The wireless giant is shutting down some of its AOL and Yahoo properties. It’s also laying off 800 people.

K. Guru Gowrappan
K. Guru Gowrappan
Verizon media boss K. Guru Gowrappan
verizon
Peter Kafka
Peter Kafka covered media and technology, and their intersection, at Vox. Many of his stories can be found in his Kafka on Media newsletter, and he also hosts the Recode Media podcast.

Have you heard of WakingNews?

I hadn’t either, until today. Turns out it’s a Verizon-owned, Android-only app introduced late last year that lets you hear the “latest audio news briefings from award-winning brands like HuffPost, Yahoo Finance, Yahoo Sports, Engadget, and more!”

And tomorrow, Verizon is shuttering it.

The short life of WakingNews is part of a much larger cost-cutting effort by Verizon, announced today, which will see some 800 employees in the company’s media division lose their jobs.

That’s about 7 percent of Verizon’s media workforce, which used to be known as AOL and Yahoo.

The cuts are painful but not surprising, since Verizon announced last month that buying AOL and Yahoo had been a very expensive mistake. The wireless company took a $4.6 billion write-off — about half of the money it had spent buying the two former internet giants over the last few years — and it was clear that layoffs would follow.

Now Verizon says it still sees value in its remaining business. Like everyone else, it will continue to “focus on mobile and video-focused products,” particularly for things with the Yahoo brand, per the Wall Street Journal, which broke the news of the cuts.

That seems more like a “since we have it we may as well try to do something with it” strategy more than anything else, but why not.

What was most interesting in the WSJ report was that Verizon media boss K. Guru Gowrappan has surveyed everything that his company owns and has concluded that some of it has zero value. It’s cheaper to simply shut it down than to find a buyer.

That makes some sense when you think about apps like WakingNews, which seem ill-conceived to begin with. If you have your phone, you don’t need an app like this for your phone.

But it’s more striking when you realize that Gowrappan is also talking about storied assets like Flickr, which was once a much-loved photo-sharing site and which Verizon sold off to rival photo-sharing site SmugMug last year.

Turns out that Gowrappan thinks that sales process took too long and cost too much money, per the WSJ. And that’s for Flickr, something you’ve heard of and may have used.

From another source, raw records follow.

(** The disk after the log blocks, the header and the first [k] home blocks of the
    transaction have been written recovers to the new contents. *)
Lemma recovered_committed s k b :
  log_ok s -> let st := log_start s in let v := view (bio s) in
  ~ (st <= b < st + log_size s) ->
  let d := apply_writes (log_writes v (st + 1) (lh s) ++ header_write st (v st) (lh s) ::
    home_writes v (take k (lh s))) (disk (bio s)) in
  header_blocks (d st) = lh s /\ recovered st d b = v b.
Proof.
  intros Hok st v Hb d. pose proof (lo_fits s Hok) as Hf.
  pose proof (fits_start _ _ _ Hf) as Hst. destruct Hf as (Hnd & H30 & Hn & Hh).
  assert (Hsub : forall x, x ∈ take k (lh s) -> x ∈ lh s).
  { intros x Hx. by eapply elem_of_take in Hx as (? & ? & _); eapply list_elem_of_lookup_2. }
  assert (Hd : d st = wr32s (v st) 0 (Z.of_nat (length (lh s)) :: lh s)).
  { unfold d. rewrite apply_writes_app, apply_writes_cons'.
    rewrite apply_writes_out by (rewrite home_writes_fst; set_solver). apply updb_eq. }
  assert (Hhb : header_blocks (d st) = lh s).
  { rewrite Hd. apply header_of_words; [by apply lo_size|done|].
    apply Forall_forall. intros x Hx. by destruct (Hh x Hx). }
  split; [done|]. destruct (decide (b ∈ lh s)) as [Hin|Hout].
  - apply list_elem_of_lookup in Hin as [i Hi].
    rewrite (recovered_installed _ (log_size s) _ _ i b Hhb (lo_fits s Hok) Hi).
    unfold d. rewrite apply_writes_app, apply_writes_cons'. apply lookup_lt_Some in Hi as Hlt.
    rewrite apply_writes_out.
    + rewrite updb_ne by (cbn; lia). by apply apply_log_in.
    + rewrite home_writes_fst. intros Hx%Hsub. destruct (Hh _ Hx). unfold st in *. lia.
  - assert (b <> st) by (destruct Hok; unfold st; intros ->; lia).
    rewrite (recovered_other _ _ _ b Hhb) by done. unfold d.
    rewrite apply_writes_out; [symmetry; by apply lo_clean|].
    rewrite fmap_app. cbn. rewrite home_writes_fst. rewrite elem_of_app, elem_of_cons, log_writes_fst.
    intros [?|[?|?%Hsub]]; [unfold st in *; lia|done|done].
Qed.

(** A crash point in a commit: how many writes have reached the disk. *)
Lemma crash_prefix st v bs W' :
  W' `prefix_of` commit_writes st v bs ->
  (exists k, W' = take k (log_writes v (st + 1) bs) /\ (length W' <= length bs)%nat) \/
  (exists k, W' = log_writes v (st + 1) bs ++ header_write st (v st) bs ::
     home_writes v (take k bs) /\ (length bs < length W')%nat) \/
  (W' = commit_writes st v bs /\ (length bs < length W')%nat).
Proof.
  intros [rest Hr]. unfold commit_writes in Hr. symmetry in Hr.
  assert (HW' : W' = take (length W') (commit_writes st v bs)).
  { unfold commit_writes. rewrite <- Hr. by rewrite take_app_length. }
  unfold commit_writes in HW'. set (h0 := header_write st _ []) in *.
  set (k := length W') in *. rewrite take_app, length_log_writes in HW'.
  destruct (decide (k <= length bs)%nat) as [Hk|Hk].
  - left. exists k. split; [|done]. rewrite HW' at 1.
    replace (k - length bs)%nat with 0%nat by lia. by rewrite take_0, app_nil_r.
  - right. rewrite take_ge in HW' by (rewrite length_log_writes; lia).
    destruct (k - length bs)%nat as [|j] eqn:Hj; [lia|]. cbn [take] in HW'.
    rewrite take_app, length_home_writes in HW'.
    destruct (decide (j <= length bs)%nat) as [Hjl|Hjl].
    + left. exists j. split; [|lia]. rewrite HW'. do 2 f_equal.
      replace (j - length bs)%nat with 0%nat by lia. rewrite take_0, app_nil_r.
      unfold home_writes. by rewrite fmap_take.
    + right. split; [|lia]. rewrite HW'. unfold commit_writes. fold h0. do 3 f_equal.
      * by rewrite take_ge by (rewrite length_home_writes; lia).
      * rewrite take_ge; [done|]. cbn. lia.
Qed.

(** A crash before the header write leaves the header empty and the home blocks alone. *)
Lemma crash_before_header s k :
  log_ok s -> let st := log_start s in
  let d := apply_writes (take k (log_writes (view (bio s)) (st + 1) (lh s))) (disk (bio s)) in
  header_n (d st) = 0 /\ forall b, ~ (st <= b < st + log_size s) -> d b = disk (bio s) b.
Proof.
  intros Hok st d. destruct (lo_fits s Hok) as (_ & _ & Hr & _).
  assert (Hfst : forall x, x ∈ (take k (log_writes (view (bio s)) (st + 1) (lh s))).*1 ->
    st < x < st + log_size s).
  { intros x Hx. rewrite fmap_take in Hx.
    apply elem_of_take in Hx as (i & Hi & _). apply list_elem_of_lookup_2 in Hi.
    apply log_writes_fst in Hi. unfold st in *. lia. }
  split; [|intros b Hb; apply apply_writes_out; intros Hx%Hfst; lia].
  unfold d. rewrite apply_writes_out by (intros Hx%Hfst; lia). by apply lo_empty.
Qed.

Maybe you even still use it: Last year Flickr claimed to have 100 million users, posting “tens of billions of photos.”

So if Verizon thinks a property with 100 million users is better off dead than sold, think of all the other random properties it might have slated for the deadpool.

My suggestion: If you use an app or visit a site once owned by AOL or Yahoo, check up on it, soon, and make sure it’s still around. Then think about what you’ll do if it goes away.